Each line of the records below that contains "widget" needs to be copied.
---------- DATASET ----------
(** * codeEditor: the SSH worker, the terminal writer and the editor widget

    A shallow embedding of the parts of [main.py], [terminal.py] and
    [editor.py] that the specification speaks about:

    - [Py]       : Python values as the code uses them (text as a list of
                   code points, bytes as a list of octets, exceptions);
    - [Utf8]     : the codec at the SFTP boundary ([str] written to a remote
                   file is stored as UTF-8, [read_file] decodes with
                   [errors="ignore"]);
    - [Worker]   : the command loop of [ssh_worker] over an abstract remote
                   host (paramiko is an external collaborator), with
                   [MemRemote], an in-memory host to run it on;
    - [Re]       : the fragment of Python's backtracking [re] engine that the
                   patterns of [write_ansi] need ([sub], [split], [findall]);
    - [Terminal] : [SSHTerminal.map_tag] and [SSHTerminal.write_ansi];
    - [Tk], [Editor], [App] : [CodeEditor.set_text] / [get_text] over a
                   model of the Tk text widget, and the open/save cycle of
                   [SSHClientApp].

    The properties follow the definitions. *)

From Stdlib Require Import NArith ZArith Lia String Ascii List Bool.
From Stdlib Require Import DecimalString HexadecimalString.
From stdpp Require Import base option list strings gmap.

Import ListNotations.
Local Open Scope N_scope.

(* ------------------------------------------------------------------ *)
(** ** Python values *)

Module Py.

(** A Python [str] is a sequence of Unicode code points; [bytes] is a
    sequence of octets.  Both are lists of [N]. *)
Definition str := list N.
Definition bytes := list N.

(** ASCII literals of the source, written as Rocq strings. *)
Definition lit (s : string) : str :=
  map N_of_ascii (list_ascii_of_string s).

(** Numbers as [str(e)] prints them: decimal, and lower-case hexadecimal
    padded with zeros to a width. *)
Definition decimal (n : nat) : str :=
  lit (DecimalString.NilZero.string_of_uint (Nat.to_uint n)).

Definition hexadecimal (width : nat) (c : N) : str :=
  let digits :=
    lit (HexadecimalString.NilZero.string_of_uint (N.to_hex_uint c)) in
  repeat 48 (width - length digits) ++ digits.

(** The escape [UnicodeEncodeError.__str__] writes for a character. *)
Definition escape (c : N) : str :=
  if c <=? 0xFF then lit "\x" ++ hexadecimal 2 c
  else if c <=? 0xFFFF then lit "\u" ++ hexadecimal 4 c
  else lit "\U" ++ hexadecimal 8 c.

(** Exceptions the modelled code can meet.  [str(e)] is what
    [{"error": str(e)}] carries.  A [TypeError] carries its text, which
    the place that raises it provides; a [UnicodeEncodeError] of the UTF-8
    codec carries the text it was given and the range [start, stop) it
    rejects. *)
Inductive exn :=
| KeyError (key : string)
| AttributeError (msg : string)
| TypeError (msg : str)
| IndexError
| ZeroDivisionError
| UnicodeEncodeError (object : str) (start stop : nat)
| IOError (msg : str).

Definition str_of_exn (e : exn) : str :=
  match e with
  | KeyError k => lit "'" ++ lit k ++ lit "'"
  | AttributeError m => lit m
  | TypeError m => m
  | IndexError => lit "list index out of range"
  | ZeroDivisionError => lit "division by zero"
  | UnicodeEncodeError object start stop =>
      lit "'utf-8' codec can't encode "
      ++ (if Nat.eqb stop (S start)
          then lit "character '" ++ escape (nth start object 0)
               ++ lit "' in position " ++ decimal start
          else lit "characters in position " ++ decimal start
               ++ lit "-" ++ decimal (stop - 1))
      ++ lit ": surrogates not allowed"
  | IOError m => m
  end.

(** Fallible computations: [inl e] is a raised exception. *)
Definition result (A : Type) := sum exn A.
Definition ret {A} (a : A) : result A := inr a.
Definition raise {A} (e : exn) : result A := inl e.
Definition bind {A B} (m : result A) (f : A -> result B) : result B :=
  match m with inl e => inl e | inr a => f a end.

Arguments lit : simpl never.

End Py.

Notation "'do' x <- m ; k" := (Py.bind m (fun x => k))
  (at level 10, x pattern, m at level 100, k at level 200).

(* ------------------------------------------------------------------ *)
(** ** UTF-8 at the SFTP boundary *)

Module Utf8.
Import Py.

Definition is_surrogate (c : N) : bool := (0xD800 <=? c) && (c <=? 0xDFFF).

(** The UTF-8 form of one code point; there is none for a surrogate.  A
    Python [str] holds no number from 0x110000 on, and the model has no
    form for those either. *)
Definition encode_cp (c : N) : option bytes :=
  if c <? 0x80 then Some [c]
  else if c <? 0x800 then Some [0xC0 + c / 64; 0x80 + c mod 64]
  else if c <? 0x10000 then
    if is_surrogate c then None
    else Some [0xE0 + c / 4096; 0x80 + (c / 64) mod 64; 0x80 + c mod 64]
  else if c <? 0x110000 then
    Some [0xF0 + c / 262144; 0x80 + (c / 4096) mod 64;
          0x80 + (c / 64) mod 64; 0x80 + c mod 64]
  else None.

(** The surrogates at the start of [s]. *)
Fixpoint surrogate_run (s : str) : nat :=
  match s with
  | c :: s' => if is_surrogate c then S (surrogate_run s') else 0
  | [] => 0
  end.

(** Encoding [s], the part of [object] from position [pos] on.  At a code
    point without a form the codec raises, reporting it together with the
    surrogates that follow it. *)
Fixpoint encode_from (object : str) (pos : nat) (s : str) : result bytes :=
  match s with
  | [] => ret []
  | c :: s' =>
      match encode_cp c with
      | Some b =>
          do bs <- encode_from object (S pos) s';
          ret (b ++ bs)
      | None =>
          raise (UnicodeEncodeError object pos
                   (S pos + surrogate_run s'))
      end
  end.

(** [s.encode("utf-8")] *)
Definition encode (s : str) : result bytes := encode_from s 0 s.

Definition is_cont (b : N) : bool := (0x80 <=? b) && (b <=? 0xBF).

(** Admissible second octet after lead [b0] (three- and four-octet forms):
    excludes overlong forms, surrogates and values above U+10FFFF. *)
Definition second_ok (b0 b1 : N) : bool :=
  if b0 =? 0xE0 then (0xA0 <=? b1) && (b1 <=? 0xBF)
  else if b0 =? 0xED then (0x80 <=? b1) && (b1 <=? 0x9F)
  else if b0 =? 0xF0 then (0x90 <=? b1) && (b1 <=? 0xBF)
  else if b0 =? 0xF4 then (0x80 <=? b1) && (b1 <=? 0x8F)
  else is_cont b1.

(** [bytes.decode("utf-8", errors="ignore")]: an ill-formed sequence is
    dropped up to (not including) the first octet that cannot continue it,
    and decoding resumes there. *)
Fixpoint decode_ignore (bs : bytes) : str :=
  match bs with
  | [] => []
  | b0 :: r0 =>
    if b0 <? 0x80 then b0 :: decode_ignore r0
    else if (0xC2 <=? b0) && (b0 <=? 0xDF) then
      match r0 with
      | b1 :: r1 =>
        if is_cont b1
        then ((b0 - 0xC0) * 64 + (b1 - 0x80)) :: decode_ignore r1
        else decode_ignore r0
      | [] => []
      end
    else if (0xE0 <=? b0) && (b0 <=? 0xEF) then
      match r0 with
      | b1 :: r1 =>
        if second_ok b0 b1 then
          match r1 with
          | b2 :: r2 =>
            if is_cont b2
            then ((b0 - 0xE0) * 4096 + (b1 - 0x80) * 64 + (b2 - 0x80))
                   :: decode_ignore r2
            else decode_ignore r1
          | [] => []
          end
        else decode_ignore r0
      | [] => []
      end
    else if (0xF0 <=? b0) && (b0 <=? 0xF4) then
      match r0 with
      | b1 :: r1 =>
        if second_ok b0 b1 then
          match r1 with
          | b2 :: r2 =>
            if is_cont b2 then
              match r2 with
              | b3 :: r3 =>
                if is_cont b3
                then ((b0 - 0xF0) * 262144 + (b1 - 0x80) * 4096
                      + (b2 - 0x80) * 64 + (b3 - 0x80)) :: decode_ignore r3
                else decode_ignore r2
              | [] => []
              end
            else decode_ignore r1
          | [] => []
          end
        else decode_ignore r0
      | [] => []
      end
    else decode_ignore r0
  end.

End Utf8.

(* ------------------------------------------------------------------ *)
(** ** The SSH worker ([ssh_worker] in main.py) *)

Module Worker.
Import Py.

(** Values found in a request dictionary: text, or a dictionary of text
    fields (the host descriptor). *)
Inductive value :=
| VStr (s : str)
| VDict (d : gmap string str).

Abbreviation message := (gmap string value).

(** What [conn.send] is given. *)
Inductive response :=
| RDict (key : string) (v : str)
| RList (items : list (str * str))
| RStr (s : str)
| RBytes (b : bytes).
----------
- ANSWER FOR THIS EXERCISE:
(** * codeEditor: the SSH worker, the terminal writer and the editor widget
                   model of the Tk text widget, and the open/save cycle of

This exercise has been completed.